Leur réunion, initiée par le Festival, est une première. Le programme, élaboré avec soin, nous permet d’écouter des lieder trop rares dans nos salles de concert. Sollicitant peu la technique, leur apparente simplicité interdit de dissimuler les limites de l’intelligence musicale des interprètes, à la différence de pièces brillantes, virtuoses. Loin des lectures appliquées, scolaires, seuls d’authentiques musiciens ont capacité à leur rendre vie. Six lieder – dont l’ariette française qui ouvre l’intervention de notre soprano –, trois airs d’opéras et un air de concert en seconde partie, une sonate pour piano ouvrant chacune d’elles, voilà un équilibre et une progression admirables.

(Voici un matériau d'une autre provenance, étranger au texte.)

Definition ReadFrame (fr : FrameReader) : option (result read_error bytes * FrameReader) :=
  read_loop (S (length (unread fr))) fr.
End reader.

Definition Skipped (fr : FrameReader) : Z := skipped fr.
Definition Frames (fr : FrameReader) : Z := frames fr.

Example read_after_stray :
  ReadFrame true EndOfFile (NewFrameReader [Byte.x6f; Byte.x6b; Byte.x94; Byte.x94; Byte.xc3; Byte.x00; Byte.x01; Byte.x41])
  = Some (Ok [Byte.x41], mkReader [] 3 1 [] [[Byte.x6f; Byte.x6b; Byte.x94]]).
Proof. by vm_compute. Qed.

(** ** What the reader finds *)

(** A complete header whose length is acceptable starts here. *)
Definition frame_at (b : bytes) : option Z :=
  match b with
  | b1 :: b2 :: hi :: lo :: _ =>
      if bool_decide (b1 = start1) && bool_decide (b2 = start2) && (header_length hi lo <=? MaxFrame)
      then Some (header_length hi lo) else None
  | _ => None
  end.

Lemma header_length_range hi lo : 0 ≤ header_length hi lo < 2 ^ 16.
Proof.
  unfold header_length. pose proof (b2z_range hi). pose proof (b2z_range lo).
  rewrite lor_shiftl_add by lia. lia.
Qed.

Lemma header_length_encode n : is_u16 n → header_length (z2b (Z.shiftr n 8)) (z2b n) = n.
Proof.
  intros Hn. unfold header_length. rewrite Z.shiftr_div_pow2 by lia. change (2 ^ 8) with 256.
  rewrite (b2z_z2b_small (n / 256)) by (split; [apply Z.div_pos|apply Z.div_lt_upper_bound]; widths).
  rewrite b2z_z2b. rewrite lor_shiftl_add by (pose proof (Z.mod_pos_bound n 256); lia).
  change (2 ^ 8) with 256. pose proof (Z.div_mod n 256 ltac:(lia)). lia.
Qed.

Lemma frame_at_iff b n :
  frame_at b = Some n ↔ ∃ rest, b = frame_header n ++ rest ∧ 0 ≤ n ≤ MaxFrame.
Proof.
  split.
  - unfold frame_at. destruct b as [|b1 [|b2 [|hi [|lo rest]]]]; try done.
    destruct (bool_decide_reflect (b1 = start1)) as [->|]; [|done].
    destruct (bool_decide_reflect (b2 = start2)) as [->|]; [|done]. cbn [andb].
    destruct (Z.leb_spec (header_length hi lo) MaxFrame) as [Hle|]; [|done]. intros [= <-].
    pose proof (header_length_range hi lo) as Hr. exists rest. split; [|lia].
    unfold frame_header. cbn [app]. do 2 f_equal. unfold header_length in *.
    pose proof (b2z_range hi). pose proof (b2z_range lo).
    rewrite lor_shiftl_add in * by lia. rewrite Z.shiftr_div_pow2 by lia. change (2 ^ 8) with 256 in *.
    f_equal; [|f_equal]; apply b2z_inj; rewrite b2z_z2b.
    + rewrite Z.div_add_l, Z.div_small, Z.add_0_r, Z.mod_small by lia. done.
    + rewrite Z.add_comm, Z.mod_add, Z.mod_small by lia. done.
  - intros (rest & -> & Hn). unfold frame_at, frame_header. cbn [app].
    rewrite !bool_decide_eq_true_2 by done. unfold MaxFrame in *. rewrite header_length_encode by widths.
    by rewrite (proj2 (Z.leb_le _ _)) by lia.
Qed.

Section facts.
Context (onText : bool) (ending : stream_end).

Lemma flushLine_fields fr :
  let fr' := flushLine onText fr in unread fr' = unread fr ∧ skipped fr' = skipped fr ∧ frames fr' = frames fr.
Proof. cbv zeta. unfold flushLine. by destruct (_ || _). Qed.

Lemma skipByte_fields fr :
  let fr' := skipByte onText fr in
  unread fr' = tail (unread fr) ∧ frames fr' = frames fr ∧
  skipped fr' = skipped fr + Z.of_nat (Nat.min 1 (length (unread fr))).
Proof.
  cbv zeta. unfold skipByte. destruct (unread fr) as [|b rest] eqn:Hu; [split_and!; (done || cbn; lia)|].
  set (fr1 := mkReader rest _ _ _ _). pose proof (flushLine_fields fr1) as Hfl. cbv zeta in Hfl.
  assert (Hmin : Z.of_nat (Nat.min 1 (length (b :: rest))) = 1) by (cbn; lia). rewrite Hmin.
  destruct onText; cbn [negb]; [|done].
  destruct (decide (b = Byte.x0a)); [destruct Hfl as (-> & -> & ->); done|].
  destruct (decide (b = Byte.x0d)); [done|]. by destruct (_ <? _).
Qed.

Lemma skip_iter k fr :
  (k ≤ length (unread fr))%nat →
  let fr' := Nat.iter k (skipByte onText) fr in
  unread fr' = drop k (unread fr) ∧ frames fr' = frames fr ∧ skipped fr' = skipped fr + Z.of_nat k.
Proof.
  cbv zeta. induction k as [|k IH]; intros Hk; [cbn; split_and!; (done || lia)|].
  destruct (IH ltac:(lia)) as (Hu & Hf & Hs). rewrite Nat.iter_succ.
  edestruct skipByte_fields as (-> & -> & ->). rewrite Hu, Hf, Hs, length_drop.
  split_and!; [|done|lia].
  change (drop 1 (drop k (unread fr)) = drop (S k) (unread fr)). rewrite drop_drop. f_equal. lia.
Qed.

(** A position that is not a frame is skipped. *)
Lemma read_loop_skip fuel fr :
  frame_at (unread fr) = None → (4 ≤ length (unread fr))%nat →
  read_loop onText ending (S fuel) fr = read_loop onText ending fuel (skipByte onText fr).
Proof.
  intros Hn Hl. cbn [read_loop]. destruct (unread fr) as [|b1 [|b2 [|hi [|lo rest]]]]; cbn in Hl; try lia.
  unfold frame_at in Hn. destruct (bool_decide (b1 = start1)), (bool_decide (b2 = start2)); cbn in *; try done.
  destruct (Z.leb_spec (header_length hi lo) MaxFrame); [done|]. by rewrite (proj2 (Z.ltb_lt _ _)).
Qed.

Definition clear_until (k : nat) (b : bytes) : Prop := ∀ i, (i < k)%nat → frame_at (drop i b) = None.

Lemma read_loop_found k fuel fr n :
  frame_at (drop k (unread fr)) = Some n → clear_until k (unread fr) → (k < fuel)%nat →
  read_loop onText ending fuel fr = Some (read_payload onText ending n (Nat.iter k (skipByte onText) fr)).
Proof.
  revert k fr. induction fuel as [|fuel IH]; intros k fr Hf Hc Hk; [lia|].
  destruct k as [|k].
  - rewrite drop_0 in Hf. cbn [Nat.iter]. cbn [read_loop]. unfold frame_at in Hf.
    destruct (unread fr) as [|b1 [|b2 [|hi [|lo rest]]]]; try done.
    destruct (bool_decide (b1 = start1)), (bool_decide (b2 = start2)); cbn in *; try done.
    destruct (Z.leb_spec (header_length hi lo) MaxFrame); [|done]. injection Hf as <-.
    by rewrite (proj2 (Z.ltb_ge _ _)).
  - assert (Hl : (4 + S k ≤ length (unread fr))%nat).
    { apply frame_at_iff in Hf as (rest & Hr & _). apply (f_equal length) in Hr.
      rewrite length_drop, length_app in Hr. cbn in Hr. lia. }
    specialize (Hc 0%nat ltac:(lia)) as H0. rewrite drop_0 in H0.
    rewrite read_loop_skip by (done || lia).
    destruct (skipByte_fields fr) as (Hu & _ & _).
    rewrite (IH k); [| |intros i Hi|lia].
    + by rewrite Nat.iter_succ_r.
    + rewrite Hu. destruct (unread fr); [cbn in Hl; lia|]. exact Hf.
    + rewrite Hu. specialize (Hc (S i) ltac:(lia)). destruct (unread fr); [cbn in Hl; lia|]. exact Hc.
Qed.

Lemma first_frame b :
  (∀ i, frame_at (drop i b) = None) ∨ ∃ k n, frame_at (drop k b) = Some n ∧ clear_until k b.
Proof.
  induction b as [|x b IH]; [left; intros i; by rewrite drop_nil|].
  destruct (frame_at (x :: b)) as [n|] eqn:Hf.
  { right. exists 0%nat, n. split; [done|]. intros i Hi. lia. }
  destruct IH as [Hnone|(k & n & Hk & Hc)].
  - left. intros [|i]; [done|apply Hnone].
  - right. exists (S k), n. split; [done|]. intros [|i] Hi; [done|]. apply Hc. lia.
Qed.

Lemma partial_header_skip fr :
  partial_header onText ending fr = None → (length (unread (skipByte onText fr)) < length (unread fr))%nat.
Proof.
  unfold partial_header. destruct (skipByte_fields fr) as (-> & _). destruct (unread fr); [done|]. cbn. lia.
Qed.

Lemma read_loop_none fuel fr :
  (∀ i, frame_at (drop i (unread fr)) = None) → (length (unread fr) < fuel)%nat →
  ∃ e fr', read_loop onText ending fuel fr = Some (Err e, fr').
Proof.
  revert fr. induction fuel as [|fuel IH]; intros fr Hn Hl; [lia|].
  assert (Hnext : ∀ i, frame_at (drop i (unread (skipByte onText fr))) = None).
  { intros i. destruct (skipByte_fields fr) as (-> & _). destruct (unread fr) as [|x b] eqn:Hu.
    - cbn [tail]. by rewrite drop_nil. - exact (Hn (S i)). }
  destruct (decide (4 ≤ length (unread fr))%nat) as [H4|H4].
  - rewrite read_loop_skip by (done || exact (Hn 0%nat)). apply IH; [done|].
    destruct (skipByte_fields fr) as (-> & _). destruct (unread fr); cbn in *; lia.
  - cbn [read_loop]. pose proof (partial_header_skip fr) as Hp.
    assert (Hgo : ∃ e fr', match partial_header onText ending fr with
      | None => read_loop onText ending fuel (skipByte onText fr)
      | Some (e, fr) => Some (Err e, fr) end = Some (Err e, fr')).
    { destruct (partial_header onText ending fr) as [[e fr']|]; [by eauto|].
      apply IH; [done|]. specialize (Hp eq_refl). lia. }
    destruct (unread fr) as [|? [|? [|? [|]]]]; cbn in H4; (done || lia).
Qed.

(** The first frame is the only one that can be read. *)
Lemma frame_unique b k n rest0 p rest pre :
  frame_at (drop k b) = Some n → clear_until k b → drop k b = frame_header n ++ rest0 →
  b = pre ++ frame_header (strlen p) ++ p ++ rest → strlen p ≤ MaxFrame → clear_until (length pre) b →
  length pre = k ∧ strlen p = n ∧ rest0 = p ++ rest.
Proof.
  intros Hk Hc Hd Hup Hp Hcp.
  assert (Hfp : frame_at (drop (length pre) b) = Some (strlen p)).
  { rewrite Hup, drop_app_length. apply frame_at_iff. exists (p ++ rest). unfold strlen in *. split; [done|lia]. }
  assert (length pre = k) as Hpk.
  { destruct (lt_eq_lt_dec (length pre) k) as [[Hlt|]|Hlt]; [|done|].
    - specialize (Hc _ Hlt). congruence. - specialize (Hcp _ Hlt). congruence. }
  rewrite Hpk, Hk in Hfp. injection Hfp as ->. split_and!; [done..|].
  rewrite Hup, <- Hpk, drop_app_length in Hd. by apply app_inv_head in Hd.
Qed.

Commençons par les sonates. Bien que dans toutes les oreilles (peut-être les doigts de certains) nous découvrons une dimension insoupçonnée à l’ultime (de juillet 1789), en ré. La fantaisie des épisodes, où la fausse naïveté (« facile ») alterne avec l’invention harmonique et contrapuntique, renouvelle l’écoute en nous entraînant au cœur de la création mozartienne des dernières années. La profonde intelligence du texte, servie par une riche palette sonore et un toucher exemplaire, se confirmera avec celle en si bémol, de dix ans antérieure. Nous en retiendrons surtout l’andante cantabile et le finale en forme de rondo, qui nous réserve bien des surprises, dans un climat changeant, du pathétique à la désinvolture et au feu d’artifice. Avec Momo Kodama, nous tenons une exceptionnelle mozartienne, qui nous fait oublier nos précédentes références.

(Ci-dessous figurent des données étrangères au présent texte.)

(* ===== verification/MeshPeers.v ===== *)
(** * Who is behind which radio (internal/meshlink/wire.go, peers.go)

    Signed announcements that bind a node ID to a radio number, the table of
    learned bindings, and the limiter on asking. Times are nanoseconds since the
    Unix epoch. *)

From S2P Require Import Prelude Binary Order Identity Schedule.
From S2P Require Import Records BsmpOutbox.

(** ** Frames *)

Definition PublicKeySize : nat := 32.
Definition SignatureSize : nat := 64.
Definition announceBodyLen : nat := 1 + PublicKeySize + 4 + 4.
Definition announceLen : nat := announceBodyLen + SignatureSize.
Definition whoIsLen : nat := 1 + 4.

Inductive announce_error :=
| ErrMalformedAnnounce (n : Z)
| ErrBadSignature
| ErrRadioMismatch (claimed from : Z)
| ErrStaleAnnounce
| ErrMalformedWhoIs (n : Z).

Record Announcement := mkAnnouncement { an_ID : NodeID; an_PublicKey : bytes; an_Radio : Z; an_At : Z }.

Section wire.
Context `{HB : Blake3, HE : Ed25519}.

(** The signed part; [secs] is [uint32(at.Unix())]. *)
Definition announceBody (pub : bytes) (radio secs : Z) : bytes :=
  [FrameAnnounce] ++ pub ++ be_bytes 4 radio ++ be_bytes 4 secs.

Definition EncodeAnnounce (key : NodeKey) (radio at_ : Z) : bytes :=
  let buf := announceBody (Public key) (u32 radio) (u32 (at_ / Second)) in
  buf ++ vec_to_list (Sign key buf).

Definition DecodeAnnounce (payload : bytes) (from : Z) : result announce_error Announcement :=
  _ ← require (bool_decide (length payload = announceLen) && bool_decide (head payload = Some FrameAnnounce))
        (ErrMalformedAnnounce (strlen payload));
  let body := take announceBodyLen payload in
  let sig := drop announceBodyLen payload in
  let pub := take PublicKeySize (drop 1 body) in
  _ ← require (ed25519_verify pub body (arr_of 64 sig)) ErrBadSignature;
  let claimed := be_val (take 4 (drop (1 + PublicKeySize) body)) in
  _ ← require (claimed =? from) (ErrRadioMismatch claimed from);
  let secs := be_val (take 4 (drop (1 + PublicKeySize + 4) body)) in
  Ok (mkAnnouncement (NodeIDFromPublicKey pub) pub claimed (secs * Second)).

Definition EncodeWhoIs (target : Z) : bytes := FrameWhoIs :: be_bytes 4 target.

Definition DecodeWhoIs (payload : bytes) : result announce_error Z :=
  _ ← require (bool_decide (length payload = whoIsLen) && bool_decide (head payload = Some FrameWhoIs))
        (ErrMalformedWhoIs (strlen payload));
  Ok (be_val (drop 1 payload)).

(** The holder of [id]'s key signed that it is at [radio] at [at_]. *)
Definition announced (id : NodeID) (radio at_ : Z) : Prop :=
  ∃ pub secs sig, id = NodeIDFromPublicKey pub ∧ length pub = PublicKeySize ∧ is_u32 radio ∧ is_u32 secs ∧
    at_ = secs * Second ∧ ed25519_verify pub (announceBody pub radio secs) sig = true.
End wire.

(** ** The table *)

Definition maxClockSkew : Z := 24 * Hour.

Record binding := mkBinding { b_radio : Z; b_at : Z }.
Record peerTable := mkPeers { byID : gmap NodeID binding; byRadio : gmap Z NodeID }.

Definition newPeerTable : peerTable := mkPeers ∅ ∅.

(** The error, if any, and the table left. *)
Definition learn (a : Announcement) (now : Z) (t : peerTable) : option announce_error * peerTable :=
  if now + maxClockSkew <? an_At a then (Some ErrStaleAnnounce, t)
  else
    let known := byID t !! an_ID a in
    if match known with Some old => negb (b_at old <? an_At a) | None => false end
    then (Some ErrStaleAnnounce, t)
    else
      let radios := match known with Some old => delete (b_radio old) (byRadio t) | None => byRadio t end in
      let ids := match radios !! an_Radio a with
                 | Some prev => if decide (prev ≠ an_ID a) then delete prev (byID t) else byID t
                 | None => byID t
                 end in
      (None, mkPeers (<[an_ID a := mkBinding (an_Radio a) (an_At a)]> ids) (<[an_Radio a := an_ID a]> radios)).

Definition radioFor (t : peerTable) (id : NodeID) : option Z := b_radio <$> byID t !! id.
Definition idFor (t : peerTable) (radio : Z) : option NodeID := byRadio t !! radio.

Record Binding := mkBindingRow { bd_ID : NodeID; bd_Radio : Z; bd_Announced : Z }.

(** [sortBindings] is an insertion sort by ID; the sorted form is unique. *)
Definition sortBindings (l : list Binding) : list Binding := sort_by bd_ID less_arr l.
Definition bindings (t : peerTable) : list Binding :=
  sortBindings ((λ e : NodeID * binding, mkBindingRow e.1 (b_radio e.2) (b_at e.2)) <$> map_to_list (byID t)).

(** ** The limiter *)

Record askRate := mkAskRate { ask_last : gmap Z Z; every : Z }.
Definition newAskRate (every : Z) : askRate := mkAskRate ∅ every.

Definition allow (radio now : Z) (a : askRate) : bool * askRate :=
  match ask_last a !! radio with
  | Some prev =>
      if now - prev <? every a then (false, a)
      else (true, mkAskRate (<[radio := now]> (ask_last a)) (every a))
  | None => (true, mkAskRate (<[radio := now]> (ask_last a)) (every a))
  end.

(** ** The frames, both ways *)

Section wire_facts.
Context `{HB : Blake3, HE : Ed25519}.

Lemma length_announceBody pub radio secs : length pub = PublicKeySize → length (announceBody pub radio secs) = announceBodyLen.
Proof. intros Hp. unfold announceBody. rewrite !length_app, Hp, !length_be_bytes. done. Qed.

Lemma announceBody_fields pub radio secs :
  length pub = PublicKeySize → is_u32 radio → is_u32 secs →
  let body := announceBody pub radio secs in
  take PublicKeySize (drop 1 body) = pub ∧
  be_val (take 4 (drop (1 + PublicKeySize) body)) = radio ∧
  be_val (take 4 (drop (1 + PublicKeySize + 4) body)) = secs.
Proof.
  intros Hp Hr Hs. cbv zeta. unfold announceBody. cbn [app drop Nat.add].
  rewrite drop_0, <- Hp, take_app_length, drop_app_length.
  rewrite <- (drop_drop _ 4 (length pub)) || rewrite <- drop_drop.
  rewrite drop_app_length. rewrite take_app_length', drop_app_length' by (by rewrite length_be_bytes).
  rewrite take_ge by (by rewrite length_be_bytes). rewrite !be_val_be_bytes_id by widths. done.
Qed.

(** Taking a body of the right length apart. *)
Lemma announceBody_split body :
  length body = announceBodyLen → head body = Some FrameAnnounce →
  body = announceBody (take PublicKeySize (drop 1 body)) (be_val (take 4 (drop (1 + PublicKeySize) body)))
           (be_val (take 4 (drop (1 + PublicKeySize + 4) body))).
Proof.
  intros Hl Hh. destruct body as [|t b]; [done|]. injection Hh as ->.
  unfold announceBodyLen, PublicKeySize in *. cbn [length Nat.add] in Hl. assert (Hb : length b = 40%nat) by lia. clear Hl.
  unfold announceBody. cbn [app drop Nat.add]. f_equal. rewrite drop_0.
  rewrite !be_bytes_be_val_len by (rewrite length_take, length_drop; lia).
  rewrite (take_ge (drop 36 b)) by (rewrite length_drop; lia).
  rewrite <- (take_drop 32 b) at 1. f_equal.
  rewrite <- (take_drop 4 (drop 32 b)) at 1. f_equal. by rewrite drop_drop.
Qed.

Elle mettra ses éminentes qualités au service de l’accompagnement des pièces chantées, avec une complicité d’autant plus remarquable que les artistes n’avaient jamais eu l’occasion de jouer ensemble. Malgré certains textes très datés, aucune affectation ni minauderie, pas davantage que de dramatisation expressive : chacune sert le propos avec naturel, simplicité, fraîcheur et sincérité.
Les poèmes sont illustrés avec un sens rare de la narration (2). SunHae Im, outre ses qualités de chant, est une délicieuse conteuse, qui cisèle chaque mot, sculpte chaque phrase, tout en conduisant la ligne vocale avec art. Que ne chante-t-on plus souvent les deux ariettes françaises que Mozart écrivit en 1778 ? « Dans un bois solitaire et sombre », que nous écoutons ce soir, est un petit drame annonciateur de « Das Veilchen », avec son caractère juvénile, son ardeur, et son épisode pathétique. « An Chloe », adolescent lui aussi, chaleureux, « Der Zauberer », fiévreux, troublé, renouvelé à chaque couplet, apparaissent comme de sympathiques épisodes par rapport aux deux derniers lieder de la soirée. « Als Luise die Briefe » où le feu ne brûle pas seulement les lettres d’amour (3), « Abendempfindung », ému, crépusculaire, schubertien avant l’heure, avec sa partie récitative, sont d’authentiques chefs-d’œuvre.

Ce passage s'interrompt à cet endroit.